Il est difficile de donner un sens au mot « présence » dans le cadre d’un discours sur la photographie. Selon la définition du dictionnaire, la présence est « quelque chose que l’on ressent comme présent, ou que l’on croit présent ».
Cette définition semble être en accord avec le contenu du livre Presence — The Photography Collection of Judy Glickman Lauder, récemment publié par les éditions Aperture. L’ouvrage donne un aperçu d’une collection dynamique de photographies emblématiques, rassemblées par une femme qui va droit au but avec intelligence et perspicacité, en faisant appels aux maîtres pour illustrer le passé de la photographie.
Une collection sans pareille
Certaines des images sélectionnées pour ce livre ont effectivement une présence exceptionnelle – voir, par exemple, le portrait saisissant de Winston Churchill par Yousuf Karsh, où la puissance émanant de la composition et du sujet de l’image lui-même fait que celle-ci s’impose immédiatement au regard. Dans ce grand format sans ambiguïté, Churchill regarde directement l’objectif, intimidant le spectateur par son attitude et son expression belliqueuse.

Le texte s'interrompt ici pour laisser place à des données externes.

(* ===== verification/WireSession.v ===== *)
(** * Whole sessions on the wire ([src/write.go], [src/read.go])

    A frame writer sends control frames, DATA and header blocks one after the other; here the
    round trips of the single frames are put together: the frame reader at the other end gives
    back the same frames in the same order, with the two HPACK tables in step all along. *)

From S2P Require Import Prelude HeaderTable HpackEncode HpackDecode HpackChunks HpackSync Types HttpHeader FrameWriter.
From S2P Require Import FrameReader FrameRoundtrip HeaderBlock HeaderRoundtrip.

(** ** What is sent and what arrives *)

(** A frame to be written and the orders in which its maps are visited. *)
Definition toSend : Type := Frame * list gostring * list (gostring * list gostring).

Section Session.
Context {W : Type} `{Sink W}.
Variable u : gostring -> gostring.
Implicit Types w : frameWriter W.

(** Calls of [WriteFrame] until one fails. *)
Fixpoint WriteFrames (fs : list toSend) (w : frameWriter W) : wresult :=
  match fs with
  | [] => (Ok tt, w)
  | (f, po, o) :: fs =>
    match WriteFrame u f po o w with
    | (Ok _, w1) => WriteFrames fs w1
    | (Err e, w1) => (Err e, w1)
    | (Panic, w1) => (Panic, w1)
    end
  end.

(** What the application may send in a state of the writer, to a reader with a limit on the
    size of header lists. *)
Definition sendable (limit : Z) (w : frameWriter W) (x : toSend) : Prop :=
  let '(f, po, o) := x in
  match f with
  | DataFrame id (Some data) n p _ => 0 < id < 2 ^ 31 /\ 0 <= n <= zlen data /\ n < 2 ^ 31 /\ 0 <= p <= 255
  | HeadersFrame _ h _ _ _ | PushPromiseFrame _ _ h _ =>
    header_frame_ok f /\ orders_ok po o h /\ fields_ok (block_of po o h) /\
    match EncodeFields (fw_enc w) [] (block_of po o h) with
    | Some (k, blk, _) => k < 2 ^ 32 /\ zlen blk < 2 ^ 32 /\ (fw_maxHeaderListSize w = 0 \/ k <= fw_maxHeaderListSize w) /\
        (limit = 0 \/ k <= limit < 2 ^ 32)
    | None => True
    end
  | _ => control_ok f /\ zlen (encode f) - 9 <= fw_maxFrameSize w /\ zlen (encode f) < 2 ^ 24
  end.

Fixpoint sendable_all (limit : Z) (w : frameWriter W) (fs : list toSend) : Prop :=
  match fs with
  | [] => True
  | x :: fs =>
    sendable limit w x /\
    match WriteFrame u x.1.1 x.1.2 x.2 w with (Ok _, w1) => sendable_all limit w1 fs | _ => True end
  end.

(** DATA arrives in pieces that carry the same bytes; every other frame arrives as it is. *)
Definition delivered (max : Z) (x : toSend) (l : list Frame) : Prop :=
  match x.1.1 with
  | DataFrame id (Some data) n p e =>
    exists pieces, l = map (piece_frame id) pieces /\ carries max (take (Z.to_nat n) data) p e pieces
  | f => l = [f]
  end.

(** ** What writing does not touch *)

(** The HPACK encoder and the frame size limit after a frame that has no header. *)
Definition kept w w' : Prop := fw_enc w' = fw_enc w /\ fw_maxFrameSize w' = fw_maxFrameSize w.

Lemma kept_Write src w w' : kept w w' -> kept w (fw_Write src w').
Proof. intros [E M]. destruct (fw_Write_same src w') as (_ & M' & E' & _). split; congruence. Qed.

Lemma kept_set_buf b w w' : kept w w' -> kept w (fw_set_buf b w').
Proof. done. Qed.

Lemma kept_settings s w w' : kept w w' -> kept w (writeSettings s w').
Proof. unfold writeSettings. revert w'. induction s as [|x s IH]; intros w' Hk; [done|]. by apply IH. Qed.

Lemma kept_refl w : kept w w.
Proof. done. Qed.

Lemma control_kept f po o w w' : control_ok f -> WriteFrame u f po o w = (Ok tt, w') -> kept w w' /\ fw_err w' = None.
Proof.
  intros Hok Hw. destruct f; try done; cbn [WriteFrame] in Hw;
    unfold PriorityFrame_writeTo, RSTStreamFrame_writeTo, SettingsFrame_writeTo, PingFrame_writeTo, GoAwayFrame_writeTo,
      WindowUpdateFrame_writeTo in Hw; repeat (destruct (_ : bool) in Hw; try done); apply return_err_ok in Hw as [-> He];
    (split; [|done]); repeat first [apply kept_settings | apply kept_Write | apply kept_set_buf | apply kept_refl].
Qed.

Lemma data_loop_kept fuel id e d rd p w w' : kept w w' -> kept w (data_loop fuel id e d rd p w').
Proof.
  revert d rd p w'. induction fuel as [|fuel IH]; intros d rd p w' Hk; [done|]. cbn [data_loop]. destruct (fw_err w'); [done|].
  destruct (dataSplit _ _ _) as [dl pl]. unfold writeDataFrame.
  set (w1 := flushBuf _). assert (H1 : kept w w1) by (apply kept_Write; by destruct (0 <? pl)).
  destruct (if 0 <? dl then fw_CopyN d dl w1 else (w1, d)) as [w2 d2] eqn:E2.
  assert (H2 : kept w w2).
  { destruct (0 <? dl); [|by injection E2 as <- <-]. unfold fw_CopyN in E2. destruct (sink_write _ _). by injection E2 as <- <-. }
  destruct ((rd - dl =? 0) && _); [by apply kept_Write|]. apply IH. by apply kept_Write.
Qed.

(** ** One frame *)

(** A writer that can go on, and the reader at the other end. *)
Definition writer_good w : Prop := fw_err w = None /\ 512 <= fw_maxFrameSize w < 2 ^ 24 /\ table_wf (e_table (fw_enc w)).

Definition linked (limit : Z) w (r : frameReader) : Prop :=
  sync (fw_enc w) (fr_dec r) /\ quiet (fr_dec r) /\ fw_maxFrameSize w <= fr_maxFrameSize r /\ 0 < fr_bufSize r /\
  fr_maxHeaderListSize r = limit.

(** The bytes are read as the frames, and the two ends stay linked. *)
Definition reads (limit : Z) w w' (bytes : list byte) (l : list Frame) : Prop :=
  forall r rest, ready r (bytes ++ rest) -> linked limit w r ->
    exists r', ReadFrames (length l) r = Some (l, r') /\ ready r' rest /\ linked limit w' r'.

Definition sent_as (limit : Z) (x : toSend) w w' : Prop :=
  writer_good w' /\ fw_maxFrameSize w' = fw_maxFrameSize w /\
  exists bytes l, sink_out (fw_w w') = sink_out (fw_w w) ++ bytes /\ delivered (fw_maxFrameSize w) x l /\ reads limit w w' bytes l.

Lemma writer_kept w w' : writer_good w -> kept w w' -> fw_err w' = None -> writer_good w'.
Proof. unfold writer_good. intros (_ & Hm & Hwf) [-> ->]. done. Qed.

Lemma linked_took limit w w' r r' rest : kept w w' -> linked limit w r -> took r r' rest -> linked limit w' r'.
Proof. unfold linked. intros [-> ->] Hl (_ & -> & -> & -> & _ & ->). done. Qed.

Lemma send_control limit f po o w :
  control_ok f -> zlen (encode f) - 9 <= fw_maxFrameSize w -> zlen (encode f) < 2 ^ 24 -> writer_good w ->
  match WriteFrame u f po o w with
  | (Ok _, w') => sent_as limit (f, po, o) w w'
  | (Err e, w') => fw_err w' = Some e
  | (Panic, _) => False
  end.
Proof.
  intros Hok Hlen Hlen24 Hg. pose proof Hg as (He & Hm & _). pose proof (control_write_total u f po o w Hok He) as Ht.
  destruct (WriteFrame u f po o w) as [[[]|e|] w'] eqn:E; [|done|done].
  destruct (control_kept f po o w w' Hok E) as [Hk He']. split; [by apply (writer_kept w)|]. split; [apply Hk|].
  exists (encode f), [f]. split; [by apply (control_written u f po o w w' Hok E); lia|].
  split; [by destruct f|]. intros r rest Hr Hl.
  destruct (control_read f r rest Hok Hr) as (r' & Hread & Ht'); [destruct Hl as (_ & _ & ? & _); lia|lia|].
  exists r'. cbn [length ReadFrames]. rewrite Hread. cbn. split_and!; [done|apply Ht'|by eapply linked_took].
Qed.

Lemma send_data limit id data n p e po o w :
  0 < id < 2 ^ 31 -> 0 <= n <= zlen data -> n < 2 ^ 31 -> 0 <= p <= 255 -> writer_good w ->
  match WriteFrame u (DataFrame id (Some data) n p e) po o w with
  | (Ok _, w') => sent_as limit (DataFrame id (Some data) n p e, po, o) w w'
  | (Err e, w') => fw_err w' = Some e
  | (Panic, _) => False
  end.
Proof.
  intros Hid Hn Hn31 Hp Hg. pose proof Hg as (He & Hm & _). cbn [WriteFrame].
  set (d := take (Z.to_nat n) data). assert (Hd : zlen d = n) by (unfold d, zlen in *; rewrite length_take; lia).
  pose proof (data_written id d (drop (Z.to_nat n) data) p e w Hid ltac:(lia) Hp He ltac:(lia)) as Hw.
  unfold d in Hw at 1. rewrite take_drop, Hd in Hw.
  destruct (DataFrame_writeTo id (Some data) n p e w) as [[[]|x|] w'] eqn:E; [|done|done]. destruct Hw as (l & Hc & Hout).
  assert (Hk : kept w w' /\ fw_err w' = None).
  { unfold DataFrame_writeTo in E. do 2 (destruct (_ : bool) in E; [done|]). apply return_err_ok in E as [-> He'].
    split; [by apply data_loop_kept|done]. }
  destruct Hk as [Hk He']. split; [by apply (writer_kept w)|]. split; [apply Hk|].
  exists (l ≫= encodePiece id), (map (piece_frame id) l). split; [done|]. split; [by exists l|]. intros r rest Hr Hl.
  destruct (read_pieces l r id rest Hid) as (r' & Hread & Ht); [|done|].
  { eapply Forall_impl; [apply Hc|]. cbn. destruct Hl as (_ & _ & ? & _). lia. }
  exists r'. rewrite length_map. split_and!; [done|apply Ht|by eapply linked_took].
Qed.

Lemma EncodeFields_wf fs : forall enc k blk enc',
  table_wf (e_table enc) -> fields_ok fs -> EncodeFields enc [] fs = Some (k, blk, enc') -> table_wf (e_table enc').
Proof.
  induction fs as [|[[n v] s] fs IH]; intros enc k blk enc' Hwf Hok He; [by injection He as <- <- <-|].
  apply EncodeFields_cons in He as (k1 & o1 & enc1 & k2 & o2 & E1 & E2 & -> & ->). apply Forall_cons in Hok as [Hok1 Hok].
  eapply IH; [|exact Hok|exact E2]. by eapply EncodeHeaderField_wf.
Qed.

Lemma send_header limit f po o w :
  header_frame_ok f -> orders_ok po o (Frame_header f) -> fields_ok (block_of po o (Frame_header f)) ->
  match EncodeFields (fw_enc w) [] (block_of po o (Frame_header f)) with
  | Some (k, blk, _) => k < 2 ^ 32 /\ zlen blk < 2 ^ 32 /\ (fw_maxHeaderListSize w = 0 \/ k <= fw_maxHeaderListSize w) /\
      (limit = 0 \/ k <= limit < 2 ^ 32)
  | None => True
  end -> writer_good w ->
  match WriteFrame u f po o w with
  | (Ok _, w') => sent_as limit (f, po, o) w w'
  | (Err e, w') => fw_err w' = Some e
  | (Panic, _) => False
  end.
Proof.
  intros Hok Hord Hfs Hsz (He & Hm & Hwf).
  destruct (sync_block collect (fw_enc w) _ Hwf Hfs) as (k & blk & enc' & Henc & _). rewrite Henc in Hsz.
  destruct Hsz as (Hk & Hblk & Hlw & Hlr).
  pose proof (header_frame_wire u f po o w k blk enc' Hok Hord Hfs He Hm Hwf Henc Hk Hblk Hlw) as Hw.
  destruct (WriteFrame u f po o w) as [[[]|e|] w']; [|done|done]. destruct Hw as (bytes & Hout & He1 & He2 & Hmx & Hread).
  split; [unfold writer_good; rewrite Hmx, He1; split_and!; try done; try lia; by eapply EncodeFields_wf|]. split; [done|].
  exists bytes, [f]. split; [done|]. split; [by destruct f|]. intros r rest Hr (L1 & L2 & L3 & L4 & L5).
  destruct (Hread r rest Hr L1 L2 L3 L4) as (r' & H1 & H2 & H3 & H4 & H5 & H6 & H7); [by rewrite L5|].
  exists r'. cbn [length ReadFrames]. rewrite H1. cbn. split_and!; [done|done|]. unfold linked. rewrite H5, H6, H7, Hmx. done.
Qed.

Lemma send_one limit x w :
  sendable limit w x -> writer_good w ->
  match WriteFrame u x.1.1 x.1.2 x.2 w with
  | (Ok _, w') => sent_as limit x w w'
  | (Err e, w') => fw_err w' = Some e
  | (Panic, _) => False
  end.
Proof.
  destruct x as [[f po] o]. cbn [fst snd]. intros Hs Hg.
  destruct f as [id [data|] n p e|id h prio p e| | | |id pid h p| | | |]; cbn [sendable] in Hs.
  1: { destruct Hs as (? & ? & ? & ?). by apply send_data. }
  all: try (destruct Hs as (? & ? & ? & ?); by apply send_header).
  all: destruct Hs as (? & ? & ?); by apply send_control.
Qed.

Lemma ReadFrames_app n m r l1 r1 l2 r2 :
  ReadFrames n r = Some (l1, r1) -> ReadFrames m r1 = Some (l2, r2) -> ReadFrames (n + m) r = Some (l1 ++ l2, r2).
Proof.
  revert r l1. induction n as [|n IH]; intros r l1; cbn; [by intros [= <- <-]|].
  destruct (ReadFrame r) as [[f|e|] r']; [|done|done]. destruct (ReadFrames n r') as [[fs r3]|] eqn:E; [|done].
  cbn. intros [= <- <-] H2. by rewrite (IH _ _ E H2).
Qed.
End Session.

(** C3: a whole session arrives.  Any sequence of control frames, DATA and header blocks that an
    application may send is written up to the end or up to the sink's first error; the bytes,
    given to a reader whose limits allow them and whose HPACK decoder starts in step with the
    encoder, are read as the same frames in the same order, DATA cut into pieces that carry
    the same bytes, headers cut into CONTINUATION frames put together again; after the last
    frame the reader stands at whatever follows, still in step with the writer. *)
Theorem wire_session_roundtrip {W} `{Sink W} u limit fs (w : frameWriter W) :
  sendable_all u limit w fs -> writer_good w ->
  match WriteFrames u fs w with
  | (Ok _, w') =>
    writer_good w' /\ exists bytes ls, sink_out (fw_w w') = sink_out (fw_w w) ++ bytes /\
      Forall2 (delivered (fw_maxFrameSize w)) fs ls /\
      forall r rest, ready r (bytes ++ rest) -> linked limit w r ->
        exists r', ReadFrames (length (concat ls)) r = Some (concat ls, r') /\ ready r' rest /\ linked limit w' r'
  | (Err e, w') => fw_err w' = Some e
  | (Panic, _) => False
  end.
Proof.
  revert w. induction fs as [|[[f po] o] fs IH]; intros w Hs Hg; cbn [WriteFrames].
  { split; [done|]. exists [], []. rewrite app_nil_r. split_and!; [done|constructor|]. intros r rest Hr Hl. by exists r. }
  cbn [sendable_all fst snd] in Hs. destruct Hs as [Hs1 Hs]. pose proof (send_one u limit (f, po, o) w Hs1 Hg) as H1.
  cbn [fst snd] in H1. destruct (WriteFrame u f po o w) as [[[]|e|] w1]; [|done|done].
  destruct H1 as (Hg1 & Hm1 & b1 & l1 & Ho1 & Hd1 & Hr1). specialize (IH w1 Hs Hg1).
  destruct (WriteFrames u fs w1) as [[[]|e|] w2]; [|done|done]. destruct IH as (Hg2 & b2 & ls & Ho2 & Hd2 & Hr2). split; [done|].
  exists (b1 ++ b2), (l1 :: ls). rewrite Ho2, Ho1, Hm1 in *. rewrite app_assoc. split_and!; [done|by constructor|].
  intros r rest Hr Hl. rewrite <- app_assoc in Hr. destruct (Hr1 r _ Hr Hl) as (r1 & E1 & Hr1' & Hl1).
  destruct (Hr2 r1 rest Hr1' Hl1) as (r2 & E2 & Hr2' & Hl2). exists r2. cbn [concat]. rewrite length_app. split; [|done].
  by apply (ReadFrames_app (length l1) _ r l1 r1).
Qed.

(** A request: settings, headers with a body to follow, the body, and a ping. *)
Definition sampleSession : list toSend :=
  [(SettingsFrame false [MkSetting SettingEnablePush 0], [], []);
   (sampleHeadersFrame, elements pseudoHeader, map_to_list sampleMap);
   (DataFrame 1 (Some (str "hello")) 5 3 true, [], []);
   (PingFrame false (replicate 8 Byte.x00), [], [])].

Lemma sendable_step {W} `{Sink W} u limit x fs (w : frameWriter W) :
  sendable limit w x -> (WriteFrame u x.1.1 x.1.2 x.2 w).1 = Ok tt -> sendable_all u limit (WriteFrame u x.1.1 x.1.2 x.2 w).2 fs ->
  sendable_all u limit w (x :: fs).
Proof. intros Hs Hw Hall. split; [done|]. destruct (WriteFrame _ _ _ _ w) as [[[]|e|] w1]; done. Qed.

Lemma sample_sendable : sendable_all (W := list byte) id 0 (newFrameWriter []) sampleSession.
Proof.
  apply sendable_step; [|vm_compute; reflexivity|].
  { split_and!; try done. split; [apply (bool_decide_unpack _); by vm_compute|]. by repeat constructor. }
  apply sendable_step; [|vm_compute; reflexivity|].
  { destruct sample_ok as [Hok Hfs]. split; [vm_compute; intuition congruence|]. split; [by split_and!|]. split; [exact Hfs|].
    vm_compute. intuition congruence. }
  apply sendable_step; [|vm_compute; reflexivity|].
  { by split_and!. }
  apply sendable_step; [|vm_compute; reflexivity|exact I].
  split; [reflexivity|]. split; vm_compute; [discriminate|reflexivity].
Qed.

Lemma wire_session_roundtrip_witness :
  exists ls r', Forall2 (delivered 16384) sampleSession ls /\
    ReadFrames (length (concat ls)) (newFrameReader (fw_w (WriteFrames (W := list byte) id sampleSession (newFrameWriter [])).2) ErrEOF [] 4096)
      = Some (concat ls, r') /\ ready r' [].
Proof.
  destruct (sync_new (E := error) defaultHeaderTableSize (None : Header)) as [Hs Hq]; [done|].
  pose proof (wire_session_roundtrip (W := list byte) id 0 sampleSession (newFrameWriter []) sample_sendable) as Hw.
  destruct (WriteFrames _ _ _) as [[[]|e|] w'] eqn:E; [clear E|exfalso; vm_compute in E; discriminate E..].
  destruct Hw as (_ & bytes & ls & Hb & Hd & Hread); [split_and!; [done|done|done|apply Hs]|].
  destruct (Hread (newFrameReader bytes ErrEOF [] 4096) []) as (r' & Hr & Hr' & _).
  { split; [done|]. exists []. split; [cbn; by rewrite app_nil_r|done]. }
  { by split_and!. }
  exists ls, r'. cbn [snd]. cbn in Hb. by rewrite Hb.
Defined.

Une anecdote est à noter : n’obtenant pas la coopération de son modèle, Karsh est allé lui-même ôter, de la bouche de Churchill, son légendaire cigare. De retour derrière l’objectif, quelques secondes plus tard, le photographe a pris la mesure du cadeau que lui faisait Churchill : une réponse pure, non étudiée, empreinte de la frustration d’un personnage imposant – réponse qui donne toute son emphase à l’image.
Relevons ici la présence d’esprit de Karsh, dans sa décision instantanée de balayer le décorum et d’envahir le territoire de son sujet : ce type de décision est, à maints égards, le modus operandi du livre.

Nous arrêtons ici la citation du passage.